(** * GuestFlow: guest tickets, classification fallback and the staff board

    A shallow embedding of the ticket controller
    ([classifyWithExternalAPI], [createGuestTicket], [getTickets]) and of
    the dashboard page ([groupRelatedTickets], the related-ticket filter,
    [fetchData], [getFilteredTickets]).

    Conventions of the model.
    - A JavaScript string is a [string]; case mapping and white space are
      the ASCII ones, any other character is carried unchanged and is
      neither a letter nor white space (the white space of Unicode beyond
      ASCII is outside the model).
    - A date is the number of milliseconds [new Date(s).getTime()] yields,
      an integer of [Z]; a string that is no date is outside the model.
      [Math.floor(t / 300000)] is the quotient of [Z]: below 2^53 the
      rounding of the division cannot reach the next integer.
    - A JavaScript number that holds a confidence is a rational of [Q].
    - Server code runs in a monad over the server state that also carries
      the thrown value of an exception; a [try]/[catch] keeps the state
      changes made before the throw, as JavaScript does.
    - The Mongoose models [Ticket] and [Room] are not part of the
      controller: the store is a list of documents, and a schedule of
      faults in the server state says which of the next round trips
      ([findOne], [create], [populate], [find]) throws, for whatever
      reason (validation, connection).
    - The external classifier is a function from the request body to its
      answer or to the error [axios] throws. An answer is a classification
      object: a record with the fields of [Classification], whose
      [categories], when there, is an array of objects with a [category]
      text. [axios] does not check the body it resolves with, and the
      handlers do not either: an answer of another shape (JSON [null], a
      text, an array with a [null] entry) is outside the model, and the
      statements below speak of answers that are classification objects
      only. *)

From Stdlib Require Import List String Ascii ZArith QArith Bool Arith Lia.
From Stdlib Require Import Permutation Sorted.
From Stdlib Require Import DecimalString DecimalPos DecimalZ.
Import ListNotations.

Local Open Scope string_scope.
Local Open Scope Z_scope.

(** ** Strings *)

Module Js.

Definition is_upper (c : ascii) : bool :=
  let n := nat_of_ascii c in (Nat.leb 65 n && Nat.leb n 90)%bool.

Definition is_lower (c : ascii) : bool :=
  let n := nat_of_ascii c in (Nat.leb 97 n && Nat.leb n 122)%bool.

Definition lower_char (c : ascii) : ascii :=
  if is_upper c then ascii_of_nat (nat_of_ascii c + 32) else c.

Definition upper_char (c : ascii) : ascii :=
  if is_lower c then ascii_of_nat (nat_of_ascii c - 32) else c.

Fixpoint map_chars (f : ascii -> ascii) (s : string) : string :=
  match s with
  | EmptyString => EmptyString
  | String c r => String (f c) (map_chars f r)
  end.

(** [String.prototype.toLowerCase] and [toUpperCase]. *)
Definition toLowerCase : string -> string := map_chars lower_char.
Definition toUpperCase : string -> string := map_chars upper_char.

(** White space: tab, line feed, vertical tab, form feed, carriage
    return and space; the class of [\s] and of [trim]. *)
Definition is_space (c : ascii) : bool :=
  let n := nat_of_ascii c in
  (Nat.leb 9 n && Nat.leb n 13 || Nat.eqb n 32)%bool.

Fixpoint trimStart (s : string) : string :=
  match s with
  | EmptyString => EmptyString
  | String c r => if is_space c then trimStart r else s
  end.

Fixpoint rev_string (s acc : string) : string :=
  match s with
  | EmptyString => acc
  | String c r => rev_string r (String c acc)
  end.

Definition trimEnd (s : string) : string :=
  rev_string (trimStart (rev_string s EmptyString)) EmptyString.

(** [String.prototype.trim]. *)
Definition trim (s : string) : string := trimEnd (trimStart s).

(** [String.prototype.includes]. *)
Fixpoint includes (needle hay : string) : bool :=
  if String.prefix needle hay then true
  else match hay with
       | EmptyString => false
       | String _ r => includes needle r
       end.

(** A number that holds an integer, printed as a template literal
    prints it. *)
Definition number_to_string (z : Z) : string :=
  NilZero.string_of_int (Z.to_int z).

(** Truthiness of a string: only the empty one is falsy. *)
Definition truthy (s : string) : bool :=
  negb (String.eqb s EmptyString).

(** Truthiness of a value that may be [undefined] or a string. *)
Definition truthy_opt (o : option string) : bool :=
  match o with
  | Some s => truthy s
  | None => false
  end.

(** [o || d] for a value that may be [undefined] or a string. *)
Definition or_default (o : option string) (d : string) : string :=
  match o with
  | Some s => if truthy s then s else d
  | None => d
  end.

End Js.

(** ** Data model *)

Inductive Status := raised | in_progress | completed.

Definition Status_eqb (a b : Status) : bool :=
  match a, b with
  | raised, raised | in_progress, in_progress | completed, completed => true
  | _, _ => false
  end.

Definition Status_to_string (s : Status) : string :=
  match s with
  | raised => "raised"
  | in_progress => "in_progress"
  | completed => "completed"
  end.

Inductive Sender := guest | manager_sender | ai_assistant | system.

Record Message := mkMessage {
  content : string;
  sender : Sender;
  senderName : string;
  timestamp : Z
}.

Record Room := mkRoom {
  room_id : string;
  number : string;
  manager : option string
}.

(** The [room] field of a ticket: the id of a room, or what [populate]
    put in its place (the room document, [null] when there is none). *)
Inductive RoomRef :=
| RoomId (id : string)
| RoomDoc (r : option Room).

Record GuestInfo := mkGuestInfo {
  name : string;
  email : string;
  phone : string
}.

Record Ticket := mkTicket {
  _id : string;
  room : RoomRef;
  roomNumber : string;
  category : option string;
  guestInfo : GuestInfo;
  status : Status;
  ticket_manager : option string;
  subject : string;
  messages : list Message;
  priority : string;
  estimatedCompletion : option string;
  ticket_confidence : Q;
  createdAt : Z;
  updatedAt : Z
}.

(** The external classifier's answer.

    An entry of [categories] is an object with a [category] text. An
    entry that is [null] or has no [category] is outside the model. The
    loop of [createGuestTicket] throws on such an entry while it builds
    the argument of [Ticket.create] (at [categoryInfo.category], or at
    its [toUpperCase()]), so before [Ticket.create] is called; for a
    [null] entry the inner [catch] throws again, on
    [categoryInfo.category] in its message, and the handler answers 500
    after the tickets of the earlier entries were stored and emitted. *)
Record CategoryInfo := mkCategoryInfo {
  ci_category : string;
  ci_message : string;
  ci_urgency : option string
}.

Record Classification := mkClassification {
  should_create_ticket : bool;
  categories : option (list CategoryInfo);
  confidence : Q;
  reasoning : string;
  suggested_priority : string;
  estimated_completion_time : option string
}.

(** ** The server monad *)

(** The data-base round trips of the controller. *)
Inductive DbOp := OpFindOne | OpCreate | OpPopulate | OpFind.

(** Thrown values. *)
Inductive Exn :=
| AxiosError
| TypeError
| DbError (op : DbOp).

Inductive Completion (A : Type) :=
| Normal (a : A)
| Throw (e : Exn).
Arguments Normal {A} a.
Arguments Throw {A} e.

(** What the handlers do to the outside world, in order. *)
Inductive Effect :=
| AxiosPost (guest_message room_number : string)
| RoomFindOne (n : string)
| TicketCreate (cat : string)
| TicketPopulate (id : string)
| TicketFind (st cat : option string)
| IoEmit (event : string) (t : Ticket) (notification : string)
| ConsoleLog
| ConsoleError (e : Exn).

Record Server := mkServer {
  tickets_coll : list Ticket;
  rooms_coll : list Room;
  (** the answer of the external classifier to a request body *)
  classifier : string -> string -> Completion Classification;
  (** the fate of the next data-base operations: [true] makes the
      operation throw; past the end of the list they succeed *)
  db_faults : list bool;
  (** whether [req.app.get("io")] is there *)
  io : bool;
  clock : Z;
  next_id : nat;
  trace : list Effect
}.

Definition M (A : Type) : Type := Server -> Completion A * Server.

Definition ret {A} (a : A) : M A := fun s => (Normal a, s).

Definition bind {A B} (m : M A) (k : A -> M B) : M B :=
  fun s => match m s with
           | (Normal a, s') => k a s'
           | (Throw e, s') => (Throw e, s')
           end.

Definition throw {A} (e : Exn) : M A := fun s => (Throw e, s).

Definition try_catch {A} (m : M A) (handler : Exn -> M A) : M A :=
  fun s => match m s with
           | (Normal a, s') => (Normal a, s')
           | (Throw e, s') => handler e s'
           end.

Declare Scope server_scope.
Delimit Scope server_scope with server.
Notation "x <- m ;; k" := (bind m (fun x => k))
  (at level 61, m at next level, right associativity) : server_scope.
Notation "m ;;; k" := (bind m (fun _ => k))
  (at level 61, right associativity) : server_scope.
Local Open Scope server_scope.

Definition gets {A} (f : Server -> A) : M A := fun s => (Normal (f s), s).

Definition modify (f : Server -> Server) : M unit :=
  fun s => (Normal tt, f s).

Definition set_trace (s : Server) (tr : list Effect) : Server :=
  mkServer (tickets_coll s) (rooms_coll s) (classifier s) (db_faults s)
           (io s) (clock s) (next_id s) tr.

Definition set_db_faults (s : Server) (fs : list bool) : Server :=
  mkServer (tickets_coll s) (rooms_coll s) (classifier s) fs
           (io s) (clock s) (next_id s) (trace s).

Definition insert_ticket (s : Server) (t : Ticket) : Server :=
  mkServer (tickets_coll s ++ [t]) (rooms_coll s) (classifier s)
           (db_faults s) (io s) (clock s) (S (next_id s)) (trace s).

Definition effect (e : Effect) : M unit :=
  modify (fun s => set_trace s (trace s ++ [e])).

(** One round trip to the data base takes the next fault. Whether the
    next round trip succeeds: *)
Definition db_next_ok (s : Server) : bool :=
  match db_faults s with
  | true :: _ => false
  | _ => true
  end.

- - - - -

• Work task: Across the records, count the lines that contain the word "includes" and give that figure alone.

• Output of the task: 3